Find out as much information as you can in this area as it will ultimately improve your operations.  Ask yourself, “If we can improve the sales process how will this impact our sales?”

4.       Review Accounting Processes

If you have been in business for any length of time, you are either using a generic accounting package or a solution that has accounting functionality built-in. In either case, there are still areas where improvement can be made. Consider asking these types of questions:

  • How are invoice payments received and reconciled to the appropriate customer account?
  • Are you using paper to collect accounts receivable?
  • How are payments processed to your suppliers?
  • Is there any functionality that would make these processes more efficient?

Most companies are not looking for new inventory and accounting software because their accounting functionality is inadequate. What you want to make sure of is that you will not be losing functionality with a new solution. Ask yourself, “If we can improve the accounting processes will it make an impact on the work load of our accounting staff?”

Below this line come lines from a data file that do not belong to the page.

(* ===== verification/NativeStorage.v ===== *)
(** * NativeStorage: keys and values in files (zerotier-node: traits/storage.rs; zerotier-service:
    platform/storage.rs): the interface, the keys that name files, secrets that only their owner
    can read. *)
From S2P Require Export Files.

(** ** traits/storage.rs *)

Class KeyStorage (S E : Type) := {
  load : S -> bytes -> S * res E (option bytes);
  store : S -> bytes -> bytes -> S * res E unit;
  delete_key : S -> bytes -> S * res E unit;
  list_keys : S -> bytes -> res E (list bytes);
}.

(** Byte-wise order of strings. *)
Fixpoint bytes_leb (a b : bytes) : bool :=
  match a, b with
  | [], _ => true
  | _, [] => false
  | x :: a, y :: b => (u8 x <? u8 y) || ((u8 x =? u8 y) && bytes_leb a b)
  end.
Definition bytes_le (a b : bytes) : Prop := bytes_leb a b = true.
#[export] Instance bytes_le_dec : RelDecision bytes_le.
Proof. intros a b. unfold bytes_le. apply _. Defined.

#[export] Instance bytes_le_total : Total bytes_le.
Proof.
  unfold bytes_le. intros a b. revert b. induction a as [|x a IH]; intros [|y b]; cbn; try tauto. destruct (IH b); destruct (u8 x <? u8 y) eqn:E1, (u8 y <? u8 x) eqn:E2; cbn; try tauto;
    assert (u8 x =? u8 y = true) as -> by lia; assert (u8 y =? u8 x = true) as -> by lia; tauto.
Qed.

#[export] Instance bytes_le_trans : Transitive bytes_le.
Proof.
  unfold bytes_le. intros a. induction a as [|x a IH]; intros [|y b] [|z c]; cbn; try done.
  rewrite !orb_true_iff, !andb_true_iff, !Z.ltb_lt, !Z.eqb_eq. intros [?|[? H1]] [?|[? H2]]; try (left; lia). right. split; [lia|by eapply IH].
Qed.
(** The slot [insert] finds or creates. *)
Lemma partial_slot b D now : partial b D -> exists s,
  default (fresh (Z.of_nat n) now) (evict_for b pid !! pid) = s /\ slot_ok s /\
  fs_fragments s = slots D /\ fs_total_expected s = Z.of_nat n.
Proof.
  intros [Hb HD]. destruct D as [|j D].
  - assert (evict_for b pid !! pid = None) as ->.
    { destruct (evict_for b pid !! pid) eqn:E; [|done]. apply evict_for_sub in E. congruence. }
    eexists. split; [done|]. split; [apply fresh_ok; lia|]. by rewrite slots_nil.
  - destruct HD as (s & Hs & Hf & Ht).
    assert (evict_for b pid = rb_pending b) as ->.
    { unfold evict_for. by rewrite bool_decide_false by (by rewrite Hs). }
    rewrite Hs. eexists. split; [done|]. by apply (bo_slots _ Hb) in Hs.
Qed.

Lemma store_slots s D i : (i < n)%nat -> fs_fragments s = slots D ->
  fs_fragments (store s i (pl i)) = slots (i :: D).
Proof.
  intros Hi Hs. unfold store. rewrite Hs, slots_lookup by lia. case_bool_decide as HD.
  - rewrite slots_same by naive_solver. done.
  - simpl. by apply slots_insert.
Qed.
(* ===== verification/Armor.v ===== *)
(** * Armor: packet encryption and authentication with Salsa20/12 and Poly1305
    (zerotier-crypto: salsa.rs), and the relay's hop counter
    (zerotier-node: switch.rs, [increment_hops]). *)
From S2P Require Export Crypto Wire.

Definition PACKET_IV_OFFSET : Z := 0.
Definition PACKET_IV_LEN : Z := 8.
Definition PACKET_FLAGS_OFFSET : Z := 18.
Definition PACKET_MAC_OFFSET : Z := 19.
Definition PACKET_MAC_LEN : Z := 8.
Definition PACKET_VERB_OFFSET : Z := 27.
Definition PACKET_MIN_LEN : Z := 28.

Module Armor.
Section Armor.
Context {P : Prims}.

Definition mangle_key (shared_secret packet_header : bytes) (packet_size : Z)
    : res CryptoError bytes :=
  let* s18 := slice shared_secret 0 18 in
  let* h18 := slice packet_header 0 18 in
  let* s := get shared_secret 18 in
  let* f := get packet_header 18 in
  let size := wrap 16 packet_size in
  let* s19 := get shared_secret 19 in
  let* s20 := get shared_secret 20 in
  let* rest := slice shared_secret 21 32 in
  Ok (xor_bytes s18 h18 ++
      [bxor s (b8 (Z.land (u8 f) 0xf8))] ++
      [bxor s19 (b8 size)] ++
      [bxor s20 (b8 (Z.shiftr size 8))] ++
      rest).

(** [extract_poly1305_key_and_advance]: the first 32 bytes of a fresh stream;
    32 more are discarded, so the payload starts at position [PAYLOAD_POS]. *)
Definition poly1305_key (ks : nat -> byte) : bytes := keystream ks 0 32.
Definition PAYLOAD_POS : nat := 64.

Definition armor_packet (shared_secret packet : bytes) (encrypt_payload : bool)
    : res CryptoError bytes :=
  if len packet <? PACKET_MIN_LEN then Err InvalidFormat else
  let* mangled := mangle_key shared_secret packet (len packet) in
  let* nonce := array_at 8 packet PACKET_IV_OFFSET (PACKET_IV_OFFSET + PACKET_IV_LEN) in
  let cipher := salsa12_ks mangled nonce in
  let poly_key := poly1305_key cipher in
  let* packet :=
    if encrypt_payload && (PACKET_VERB_OFFSET <? len packet)
    then apply_keystream cipher PAYLOAD_POS packet PACKET_VERB_OFFSET (len packet)
    else Ok packet in
  let* body := slice_from packet PACKET_VERB_OFFSET in
  let mac := compute_mac poly_key body in
  copy_into packet PACKET_MAC_OFFSET (PACKET_MAC_OFFSET + PACKET_MAC_LEN) mac.

Definition dearmor_packet_unmangled (key packet : bytes) : res CryptoError bytes :=
  if len packet <? PACKET_MIN_LEN then Err InvalidFormat else
  let* saved_mac := array_at 8 packet PACKET_MAC_OFFSET (PACKET_MAC_OFFSET + PACKET_MAC_LEN) in
  let* nonce := array_at 8 packet PACKET_IV_OFFSET (PACKET_IV_OFFSET + PACKET_IV_LEN) in
  let poly_key := poly1305_key (salsa12_ks key nonce) in
  let* body := slice_from packet PACKET_VERB_OFFSET in
  if negb (verify_mac poly_key body saved_mac) then Err MacVerificationFailed else
  Ok packet.

Definition armor_packet_unmangled (key packet : bytes) (encrypt_payload : bool)
    : res CryptoError bytes :=
  if len packet <? PACKET_MIN_LEN then Err InvalidFormat else
  let* nonce := array_at 8 packet PACKET_IV_OFFSET (PACKET_IV_OFFSET + PACKET_IV_LEN) in
  let cipher := salsa12_ks key nonce in
  let poly_key := poly1305_key cipher in
  let* packet :=
    if encrypt_payload && (PACKET_VERB_OFFSET <? len packet)
    then apply_keystream cipher PAYLOAD_POS packet PACKET_VERB_OFFSET (len packet)
    else Ok packet in
  let* body := slice_from packet PACKET_VERB_OFFSET in
  let mac := compute_mac poly_key body in
  copy_into packet PACKET_MAC_OFFSET (PACKET_MAC_OFFSET + PACKET_MAC_LEN) mac.

Definition dearmor_packet (shared_secret packet : bytes) : res CryptoError bytes :=
  if len packet <? PACKET_MIN_LEN then Err InvalidFormat else
  let* saved_mac := array_at 8 packet PACKET_MAC_OFFSET (PACKET_MAC_OFFSET + PACKET_MAC_LEN) in
  let* mangled := mangle_key shared_secret packet (len packet) in
  let* nonce := array_at 8 packet PACKET_IV_OFFSET (PACKET_IV_OFFSET + PACKET_IV_LEN) in
  let cipher := salsa12_ks mangled nonce in
  let poly_key := poly1305_key cipher in
  let* body := slice_from packet PACKET_VERB_OFFSET in
  if negb (verify_mac poly_key body saved_mac) then Err MacVerificationFailed else
  let* flags := get packet PACKET_FLAGS_OFFSET in
  let cipher_suite := Z.land (Z.shiftr (u8 flags) 3) 0x07 in
  if cipher_suite =? 1
  then apply_keystream cipher PAYLOAD_POS packet PACKET_VERB_OFFSET (len packet)
  else Ok packet.

(** [start + len] is computed on [usize]s far below the word size. *)
Definition crypt_packet_field (shared_secret packet : bytes) (start ln : Z)
    : res CryptoError bytes :=
  if (len packet <? PACKET_MIN_LEN) || (len packet <? start) || (len packet <? start + ln)
  then Err InvalidFormat else
  let* nonce := array_at 8 packet PACKET_IV_OFFSET (PACKET_IV_OFFSET + PACKET_IV_LEN) in
  let nonce := take 7 nonce ++ [b8 (Z.land (u8 (byte_at nonce 7)) 0xf8)] in
  let* key := slice shared_secret 0 32 in
  apply_keystream (salsa12_ks key nonce) 0 packet start (start + ln).

(** ** switch.rs: the hop counter a relay rewrites *)

(** The packet afterwards and whether it may be forwarded. *)
Definition increment_hops (packet : bytes) : bytes * bool :=
  if len packet <? 19 then (packet, false) else
  let flags := u8 (byte_at packet 18) in
  let hops := Z.land flags 0x07 in
  if ZT_RELAY_MAX_HOPS <=? hops then (packet, false) else
  (<[18%nat := b8 (Z.lor (Z.land flags 0xf8) (hops + 1))]> packet, true).

(** ** Packets as fields *)

(** Header up to the flags, flags, MAC, and the authenticated body. *)
Definition frame (h : bytes) (f : byte) (m b : bytes) : bytes := h ++ [f] ++ m ++ b.

Lemma packet_view p : PACKET_MIN_LEN <= len p ->
  exists h f m b, p = frame h f m b /\ len h = 18 /\ len m = 8 /\ 1 <= len b.
Proof.
  unfold PACKET_MIN_LEN. intros Hp.
  exists (take 18 p), (byte_at p 18), (take 8 (drop 19 p)), (drop 27 p).
  split_and!; [|len_lia..]. unfold frame, byte_at.
  destruct (p !! 18%nat) as [x|] eqn:E.
  - simpl. rewrite <- (take_drop 18 p) at 1. f_equal.
    rewrite (drop_S p x 18) by done. f_equal.
    rewrite <- (take_drop 8 (drop 19 p)) at 1. by rewrite drop_drop.
  - apply lookup_ge_None in E. unfold len in Hp. lia.
Qed.

Lemma len_frame h f m b : len (frame h f m b) = len h + 1 + len m + len b.
Proof. unfold frame. len_lia. Qed.

(** The per-packet key as a function of the fields: only [f & 0xf8] matters. *)
Definition packet_key (ss h : bytes) (f : byte) (size : Z) : bytes :=
  xor_bytes (take 18 ss) h ++
  [bxor (byte_at ss 18) (b8 (Z.land (u8 f) 0xf8))] ++
  [bxor (byte_at ss 19) (b8 (wrap 16 size))] ++
  [bxor (byte_at ss 20) (b8 (Z.shiftr (wrap 16 size) 8))] ++
  take 11 (drop 21 ss).

Lemma get_byte_at {E} d i : 0 <= i < len d -> @get E d i = Ok (byte_at d (Z.to_nat i)).
Proof. intros Hi. destruct (@get_ok E d i Hi) as (x & -> & Hx). unfold byte_at. by rewrite Hx. Qed.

5.       What Would be Nice-To-Have?

This section allows you to better understand the “what if’s” in your company. As an example, “What if we had barcode scanning in the warehouse?” or “Could we be more efficient if we had online ordering for our Customers?” This is where you and your co-workers can think outside the box and allow your creative juices to flow.  Remember though, added functionality normally costs money, so keep this in mind before you make too many promises. 

With the information you have accumulated, you can now put together a more detailed list of what you really need and what you would like to have in new inventory and accounting software.

There’s a supplementary question you should be asking: do you have the authority to purchase a new system? Before you actually start contacting software suppliers, have a meeting with the decision maker(s) and offer them your findings. This will allow them to consider if your next steps are still warranted and again offer for some “buy-in”.